Gli spegnimenti imprevisti sembrano collegati alla particolare soluzione termica impiegata da Sony, basata su una lega liquida che fa aderire il processore all’heatspreader. Questo composto, di norma efficace, mostrerebbe limiti in specifici scenari caratterizzati da carichi intensi.
Il ruolo della lega termica fluida
Il sistema di raffreddamento di PS5 impiega Galinstan, una miscela di gallio, indio e stagno in grado di trasferire calore in maniera molto più efficiente rispetto alle classiche paste a base siliconica. La scelta era stata celebrata come una svolta, poiché consente temperature più basse e maggiore silenziosità della ventola.
La medaglia, però, presenta un rovescio: la lega è pure conduttrice di elettricità. Se non resta confinata nell’area tra chip e dissipatore, può infiltrarsi in punti sensibili della motherboard, provocando corti interni che bloccano l’avvio della macchina o ne causano l’arresto durante il gioco.

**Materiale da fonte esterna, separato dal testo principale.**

Lemma scan_one_spec id old reqs st reqs' wait :
  scan_one id old reqs = (st, reqs', wait) → failure_ok reqs id old → scanned reqs reqs' ∧ failure_ok reqs' id st.
Proof.
  unfold scan_one. intros Hs Hok.
  assert (Htake : ∀ r, reqs !! id = Some (ApiResponse r) → scanned reqs (<[id := ApiResponse NSuccess]> reqs)).
  { intros r Hid. split; [split|]; intros i; destruct (decide (i = id)) as [->|];
      rewrite ?lookup_insert_eq, ?lookup_insert_ne by done; eauto; try congruence; split; congruence. }
  destruct (reqs !! id) as [[|r|e]|] eqn:Hid; [|destruct r|..]; simplify_eq; eauto using scanned_refl.
  all: split; simpl; eauto using scanned_refl.
Qed.

(** [scan] only takes responses out. *)
Lemma scan_spec ids output reqs sts reqs' more :
  scan ids output reqs = (sts, reqs', more) → failures_ok reqs ids output →
  scanned reqs reqs' ∧ failures_ok reqs' ids sts.
Proof.
  revert output reqs sts reqs' more. induction ids as [|id ids IH]; intros output reqs sts reqs' more Hs Hok.
  - simpl in Hs. simplify_eq. split; [apply scanned_refl|constructor].
  - inversion Hok as [|? old ? output' Hold Hok']; subst. simpl in Hs.
    destruct (scan_one id old reqs) as [[st reqs1] wait] eqn:Hone.
    destruct (scan ids output' reqs1) as [[sts1 reqs2] more1] eqn:Hscan. simplify_eq.
    apply scan_one_spec in Hone as [Hs1 Hst]; [|done].
    apply IH in Hscan as [Hs2 Hok2].
    + split; [by eapply scanned_trans|]. constructor; [by eapply failure_ok_scanned|done].
    + eapply Forall2_impl; [exact Hok'|]. intros. by eapply failure_ok_scanned.
Qed.

Lemma purge_spec ids output reqs : failures_ok reqs ids output → same_running reqs (purge ids output reqs).
Proof.
  induction 1 as [|id st ids output Hst Hok IH]; simpl; [by split; eauto|].
  destruct IH as [Hk Hr]. destruct st as [|e| |]; [by split| |by split..].
  destruct Hst as [e' He']. split.
  - intros i r [_ Hi]%lookup_delete_Some. eauto.
  - intros i. rewrite lookup_delete_Some, Hr. split; [tauto|]. intros Hi. split; [|done]. congruence.
Qed.

(** The message at the head of the channel answers a running request. *)
Lemma receive_consistent m s q :
  consistent s → to_api s = m :: q → consistent (mkSides (receive m (api s)) (worker s) q).
Proof.
  intros [Hf Hn Hd Hl] Hq. unfold inflight in Hn, Hd. rewrite Hq in Hn, Hd. simpl in Hn, Hd.
  assert (Hnd : NoDup (msg_id m :: (to_worker (api s)).*1 ++ (worker s).*1 ++ map msg_id q)).
  { revert Hn. apply NoDup_Permutation_proper. by rewrite !app_assoc, Permutation_middle. }
  apply NoDup_cons in Hnd as [Hnew Hnd].
  assert (Hm : requests (api s) !! msg_id m = Some Dispatched) by (apply Hd; set_solver).
  unfold receive. rewrite Hm. constructor; simpl; [| |intros id|done].
  - intros id r Hid. apply lookup_insert_Some in Hid as [[<- _]|[Hne Hid]]; [eauto|].
    rewrite lookup_delete_ne in Hid by done. eauto.
  - done.
  - unfold inflight. simpl. destruct (decide (id = msg_id m)) as [->|Hne].
    + rewrite lookup_insert_eq. split; [destruct m; congruence|done].
    + rewrite lookup_insert_ne, lookup_delete_ne by done. rewrite Hd. set_solver.
Qed.

Lemma finish_consistent ids output a W Q :
  failures_ok (requests a) ids output → consistent (mkSides a W Q) →
  consistent (mkSides (finish ids output a).2 W Q).
Proof.
  intros Hok Hc. unfold finish. destruct (scan ids output (requests a)) as [[out reqs] more] eqn:Hscan.
  pose proof (scan_spec _ _ _ _ _ _ Hscan Hok) as [[Hsr _] Hok1].
  exact (same_running_consistent _ _ (same_running_consistent _ _ Hc Hsr) (purge_spec _ _ _ Hok1)).
Qed.

Lemma receive_failures_ok m ids output s q :
  consistent s → to_api s = m :: q → failures_ok (requests (api s)) ids output →
  failures_ok (requests (receive m (api s))) ids output.
Proof.
  intros Hc Hq Hok. assert (Hm : requests (api s) !! msg_id m = Some Dispatched).
  { apply (co_dispatched _ Hc). unfold inflight. rewrite Hq. set_solver. }
  eapply Forall2_impl; [exact Hok|]. intros i st Hst. destruct st; auto. destruct Hst as [e' He']. exists e'.
  unfold receive. rewrite Hm. simpl. rewrite lookup_insert_ne, lookup_delete_ne by congruence. done.
Qed.

Lemma wait_loop_consistent ids output inbox a sts a' rest W R :
  wait_loop ids output inbox a = (sts, a', rest) → failures_ok (requests a) ids output →
  consistent (mkSides a W (leftover inbox ++ R)) → consistent (mkSides a' W (leftover rest ++ R)).
Proof.
  revert output a. induction inbox as [|w inbox IH]; intros output a Hw Hok Hc; simpl in Hw;
    destruct (scan ids output (requests a)) as [[out1 reqs1] more] eqn:Hscan;
    pose proof (scan_spec _ _ _ _ _ _ Hscan Hok) as [[Hsr Hfail] Hok1];
    pose proof (same_running_consistent _ _ Hc Hsr) as Hc1; simpl in Hc1;
    (destruct more; [|simplify_eq; exact (same_running_consistent _ _ Hc1 (purge_spec _ _ _ Hok1))]).
  - simplify_eq. match goal with H : finish ids _ _ = _ |- _ => rename H into Hf end.
    pose proof (finish_consistent ids out1 (with_requests reqs1 a) W (leftover [] ++ R) Hok1 Hc1) as Hfin.
    by rewrite Hf in Hfin.
  - destruct w as [m| |].
    + apply (IH _ _ Hw); [exact (receive_failures_ok m _ _ _ _ Hc1 eq_refl Hok1)|].
      exact (receive_consistent m _ _ Hc1 eq_refl).
    + simplify_eq. match goal with H : finish ids _ _ = _ |- _ => rename H into Hf end.
      pose proof (finish_consistent ids out1 (with_requests reqs1 a) W (leftover rest ++ R) Hok1 Hc1) as Hfin.
      by rewrite Hf in Hfin.
    + by simplify_eq.
Qed.

(** Every future is polled exactly once, from the last to the first; the answered ones leave. *)
Lemma poll_requests_spec poll l1 l2 sent :
  ∃ kept, poll_requests poll (length l1) (l1 ++ l2) sent = Some (kept, sent ++ omap poll (reverse l1)) ∧
    kept ≡ₚ filter (λ f, poll f = None) l1 ++ l2.
Proof.
  revert l2 sent. induction l1 as [|f l1 IH] using rev_ind; intros l2 sent; [simpl; rewrite app_nil_r; eauto|].
  rewrite length_app, Nat.add_comm, <- app_assoc, reverse_snoc, filter_app. simpl.
  rewrite swap_remove_app. pose proof (swap_remove_Permutation l1 l2) as Hp. apply Permutation_app_inv_l in Hp.
  destruct (poll f) as [m|] eqn:Hf.
  - edestruct IH as (kept & -> & Hk). exists kept. split; [by rewrite <- app_assoc|]. rewrite Hk, Hp.
    rewrite filter_cons_False by congruence. by rewrite app_nil_r.
  - rewrite <- app_assoc. edestruct IH as (kept & -> & Hk). exists kept. split; [done|].
    rewrite Hk, Hp. rewrite filter_cons_True by done. rewrite <- app_assoc. f_equiv. simpl.
    by rewrite <- Permutation_cons_append.
Qed.

(** An answered future is a message under its id. *)
Lemma answer_id poll f m : answer poll f = Some m → msg_id m = f.1.
Proof. unfold answer. intros. repeat case_match; by simplify_eq. Qed.

Lemma answers_Permutation poll (l : list Future) :
  (filter (λ f, answer poll f = None) l).*1 ++ map msg_id (omap (answer poll) (reverse l)) ≡ₚ l.*1.
Proof.
  induction l as [|f l IH]; [done|]. rewrite reverse_cons, omap_app, map_app. simpl.
  destruct (answer poll f) as [m|] eqn:Hf.
  - rewrite filter_cons_False by congruence. simpl. rewrite (answer_id _ _ _ Hf), app_assoc, IH.
    by rewrite <- Permutation_cons_append.
  - rewrite filter_cons_True by done. simpl. by rewrite app_nil_r, IH.
Qed.

Lemma worker_poll_consistent poll s :
  consistent s → ∃ s', worker_poll poll s = Some s' ∧ consistent s'.
Proof.
  intros [Hf Hn Hd Hl]. unfold worker_poll.
  destruct (poll_requests_spec (answer poll) (worker s) [] (to_api s)) as (kept & Hp & Hk).
  rewrite app_nil_r in Hp, Hk. rewrite Hp.
  assert (Hperm : ∀ q, inflight (mkSides (mkApi (next_id (api s)) (requests (api s)) q (mismatches (api s))) kept
      (to_api s ++ omap (answer poll) (reverse (worker s)))) ≡ₚ q.*1 ++ (worker s).*1 ++ map msg_id (to_api s)).
  { intros q. unfold inflight. simpl. f_equiv. rewrite Hk, map_app, (Permutation_app_comm (map msg_id (to_api s))), app_assoc.
    by rewrite answers_Permutation. }
  destruct (to_worker (api s)) as [|f q] eqn:Hq; eexists; (split; [done|]).
  - specialize (Hperm []). unfold inflight in Hn, Hd. rewrite Hq in Hn, Hd.
    constructor; simpl; [done| |intros id|done]; unfold inflight in *; simpl in *; rewrite ?Hq; simpl; by rewrite Hperm.
  - assert (Hperm' : inflight (mkSides (mkApi (next_id (api s)) (requests (api s)) q (mismatches (api s))) (kept ++ [f])
      (to_api s ++ omap (answer poll) (reverse (worker s)))) ≡ₚ inflight s).
    { specialize (Hperm (f :: q)). unfold inflight in *. rewrite Hq. simpl in *. rewrite <- Hperm.
      rewrite fmap_app. simpl. rewrite <- app_assoc. simpl. by rewrite !app_assoc, Permutation_middle. }
    constructor; simpl; [done| |intros id|done]; by rewrite Hperm'.
Qed.

Lemma request_start_consistent request s :
  consistent s → consistent (mkSides (request_start request (api s)).2 (worker s) (to_api s)).
Proof.
  intros [Hf Hn Hd Hl]. unfold request_start. destruct (checked_add 16 (next_id (api s)) 1) as [id'|] eqn:Hid; props; simpl.
  2: by constructor.
  assert (Hnew : requests (api s) !! next_id (api s) = None).
  { destruct (requests (api s) !! next_id (api s)) eqn:Hx; [|done]. apply Hf in Hx. lia. }
  assert (Hperm : inflight (mkSides (mkApi id' (<[next_id (api s) := Dispatched]> (requests (api s)))
      (to_worker (api s) ++ [(next_id (api s), request)]) (mismatches (api s))) (worker s) (to_api s)) ≡ₚ
      next_id (api s) :: inflight s).
  { unfold inflight. simpl. rewrite fmap_app. simpl. rewrite <- app_assoc. by rewrite Permutation_middle. }
  constructor; simpl; [| |intros id|done].
  - intros id r [[<- _]|[_ Hr]]%lookup_insert_Some; [lia|]. apply Hf in Hr. lia.
  - rewrite Hperm. constructor; [|done]. rewrite <- Hd. congruence.
  - rewrite Hperm, elem_of_cons, <- Hd. destruct (decide (id = next_id (api s))) as [->|Hne].
    + rewrite lookup_insert_eq. tauto.
    + rewrite lookup_insert_ne by done. tauto.
Qed.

Perché la posizione verticale fa discutere
A rendere tutto più complicato interviene l’orientamento della console. Con console in piedi, la gravità spinge lentamente il metallo verso il basso, lasciando porzioni del chip scoperte. In assenza di contatto, l’APU non riesce più a cedere calore in modo uniforme.
Le cosiddette zone asciutte si traducono in un surriscaldamento repentino, soprattutto durante sessioni lunghe o titoli che spingono la grafica al limite. Fonti vicine al podcast Broken Silicon riferiscono che, dopo un recente aggiornamento di Path of Titans, alcuni giocatori hanno notato un incremento del 2-3 % dei casi di spegnimento rispetto ai valori normali.
Soluzioni adottate e preoccupazioni future
Nei modelli più recenti — PS5 Slim e PS5 Pro — Sony ha introdotto scanalature aggiuntive sull’APU e sul dissipatore per mantenere stabile la lega, affiancando la modifica a un sistema di ventilazione rivisto. L’obiettivo è ridurre al minimo il movimento del fluido.
Rimane però una parte consistente di prime unità sul mercato, ormai con garanzia scaduta, che non beneficia di tali accorgimenti. Chi ha acquistato la console al lancio potrebbe, in prospettiva, affrontare costi di riparazione non indifferenti.
Matthew Cassells, fondatore di Alderon Games, ha riferito di aver interpellato Sony e di aver ricevuto rassicurazioni sulle revisioni hardware, precisando che guasti a lungo termine non possono essere esclusi finché non emergeranno dati statistici più ampi. Il quadro resta dunque da monitorare nei prossimi anni.